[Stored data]
□ □ □ □ □ □ □

Lemma init_loop_inv todo i n d d' n' :
  (i + todo ≤ MAX_MBSSID_NUM)%nat → queue_inv d → init_loop todo i n d = Ret (d', n') → queue_inv d'.
Proof.
  revert i n d. induction todo as [|todo IH]; intros i n d Hi Hinv Hd; cbn [init_loop] in Hd; [by injection Hd as <- _|].
  apply outcome_bind_Ret in Hd as (c & _ & Hd). apply outcome_bind_Ret in Hd as (s & _ & Hd).
  destruct (s <? 0); [|exact (IH (S i) _ d ltac:(lia) Hinv Hd)].
  apply outcome_bind_Ret in Hd as (b & _ & Hd).
  destruct (mbss_auth_server b); [|exact (IH (S i) _ d ltac:(lia) Hinv Hd)].
  apply outcome_bind_Ret in Hd as ([d1 r] & Hd1 & Hd). apply init_auth_inv in Hd1 as [Hinv1 _]; [|lia|done].
  exact (IH (S i) _ d1 ltac:(lia) Hinv1 Hd).
Qed.

Lemma register_retry_inv d d' : register_retry_primary d = Ret d' → queue_inv d → queue_inv d'.
Proof.
  unfold register_retry_primary. intros Hd (c & Hq & Hp). rewrite (register_timeout_Ret HM) in Hd by apply Hq.
  injection Hd as <-. exists c. split; [by destruct Hq|]. intros Hne. specialize (Hp Hne).
  unfold timer_pending, with_timeouts in *. cbn. rewrite insert_timeout_perm. by right.
Qed.

Lemma client_init_inv d d' r :
  (radius d = None → 0 ≤ tv_usec (now d) < 1000000 ∧ servers_ok (conf d)) → (radius d ≠ None → queue_inv d) →
  Radius_client_init d = Ret (d', r) → queue_inv d'.
Proof.
  intros Hnew Hold. unfold Radius_client_init. rewrite HM. rewrite andb_false_r.
  set (d0 := if bool_decide _ then d else _). assert (queue_inv d0) as Hinv0.
  { subst d0. case_bool_decide as Hr; [by apply Hold|]. destruct (Hnew Hr) as [Hu Hc].
    exists new_client. split; [|done]. by split; [..|apply new_client_ok]. }
  clearbody d0. intros ([d1 n] & H1 & Hd)%outcome_bind_Ret.
  apply init_loop_inv in H1; [|destruct Hinv0 as (c & [_ (_ & Hs & _) _ _] & _); lia|done].
  destruct (_ =? 0); [by injection Hd as <- _|]. destruct (_ && _); [|by injection Hd as <- _].
  apply outcome_bind_Ret in Hd as (d2 & H2 & [= <- _]). by eapply register_retry_inv.
Qed.

(** * The rest of the daemon *)

(** The rest of the daemon leaves the client's data, the configuration and the
    clock alone, and cancels no timer of the client. *)
Record calm (d d' : daemon) : Prop := {
  calm_conf : conf d' = conf d;
  calm_radius : radius d' = radius d;
  calm_now : now d' = now d;
  calm_timer : timer_pending d → timer_pending d'
}.

#[local] Instance calm_preorder : PreOrder calm.
Proof.
  split; [by split|]. intros d1 d2 d3 [] []. split; [congruence..|]. auto.
Qed.

Definition keeps_queue (d d' : daemon) : Prop := queue_inv d → queue_inv d'.

#[local] Instance keeps_queue_preorder : PreOrder keeps_queue.
Proof. split; [intros d Hd; exact Hd|]. intros d1 d2 d3. unfold keeps_queue. auto. Qed.

Lemma calm_keeps d d' : calm d d' → keeps_queue d d'.
Proof.
  intros [Hc Hr Hn Ht] (c & [Hu Hcf Hrd Hok] & Hp). exists c. split; [|auto].
  split; [by rewrite Hn|by rewrite Hc|by rewrite Hr|done].
Qed.

(** Only stations and effects. *)
Lemma calm_same d d' :
  conf d' = conf d → radius d' = radius d → now d' = now d → timeouts (loop d') = timeouts (loop d) → calm d d'.
Proof. intros ??? Ht. split; [done..|]. unfold timer_pending. by rewrite Ht. Qed.

Lemma calm_call e d d' r : call_out e d = (d', r) → calm d d'.
Proof. intros [= <- _]. by apply calm_same. Qed.

Lemma calm_ioctl f ap data d d' r : RT_ioctl f ap data d = (d', r) → calm d d'.
Proof. apply calm_call. Qed.

Lemma calm_rand n d d' r : hostapd_get_rand n d = (d', r) → calm d d'.
Proof. intros [= <- _]. by apply calm_same. Qed.

Lemma calm_upd_sta p f d d' : upd_sta p f d = Ret d' → calm d d'.
Proof. intros (s & _ & ->)%upd_sta_inv. by apply calm_same. Qed.

Lemma calm_upd_machine p g d d' : upd_machine p g d = Ret d' → calm d d'.
Proof. intros (s & sm & _ & _ & ->)%upd_machine_inv. by apply calm_same. Qed.

Lemma calm_register secs h a b d d' : register_timeout secs h a b d = Ret d' → calm d d'.
Proof.
  unfold register_timeout, eloop_register_timeout. rewrite HM. cbn [negb].
  intros ([e r] & (t & _ & [= <- _])%outcome_bind_Ret & [= <-])%outcome_bind_Ret. split; [done..|].
  unfold timer_pending. cbn. rewrite insert_timeout_perm. by right.
Qed.

Lemma calm_cancel h a b d : h ≠ Radius_client_timer_h → calm d (cancel_timeout h a b d).
Proof.
  intros Hh. rewrite cancel_timeout_eq. split; [done..|]. unfold timer_pending. cbn. rewrite !list.Exists_exists.
  intros (t & Ht & Hc). exists t. split; [|done]. apply list_elem_of_filter. split; [|done].
  unfold timeout_matches. destruct Hc as (-> & _).
  rewrite (bool_decide_eq_false_2 _ (not_eq_sym Hh)). by intros [].
Qed.

Create HintDb calm.
#[local] Hint Resolve calm_call calm_ioctl calm_rand calm_upd_sta calm_upd_machine calm_register : calm.

(** Reading a computation that returned, one step at a time. *)
Ltac read_step :=
  match goal with
  | H : mbind _ _ = Ret _ |- _ => apply outcome_bind_Ret in H as (? & ? & H)
  | H : Ret _ = Ret _ |- _ => injection H as H; try subst
  | H : (_, _) = (_, _) |- _ => injection H as H; try subst
  | H : (if ?b then _ else _) = _ |- _ => destruct b eqn:?
  | H : (match ?x with _ => _ end) = _ |- _ => destruct x eqn:?
  end; try done.

Lemma calm_send p type data d d' : ieee802_1x_send p type data d = Ret d' → calm d d'.
Proof. unfold ieee802_1x_send. intros Hd. repeat read_step; eauto with calm. Qed.
#[local] Hint Resolve calm_send : calm.

Lemma calm_authorized p a b d d' : ieee802_1x_set_sta_authorized p a b d = Ret d' → calm d d'.
Proof. unfold ieee802_1x_set_sta_authorized. intros Hd. repeat read_step; eauto with calm. Qed.

Lemma calm_identity p id d d' : ieee802_1x_request_identity p id d = Ret d' → calm d d'.
Proof.
  unfold ieee802_1x_request_identity, ieee802_1x_new_auth_session. intros (d1 & H1 & Hd)%outcome_bind_Ret.
  etrans; [by eapply calm_upd_sta|]. repeat read_step; eauto with calm.
Qed.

□ □ □ □ □ □ □

◆ Task objective: Copy task for the entries above: every line with the string "eapply".

◆ Written response:
  apply outcome_bind_Ret in Hd as (d2 & H2 & [= <- _]). by eapply register_retry_inv.
  etrans; [by eapply calm_upd_sta|]. repeat read_step; eauto with calm.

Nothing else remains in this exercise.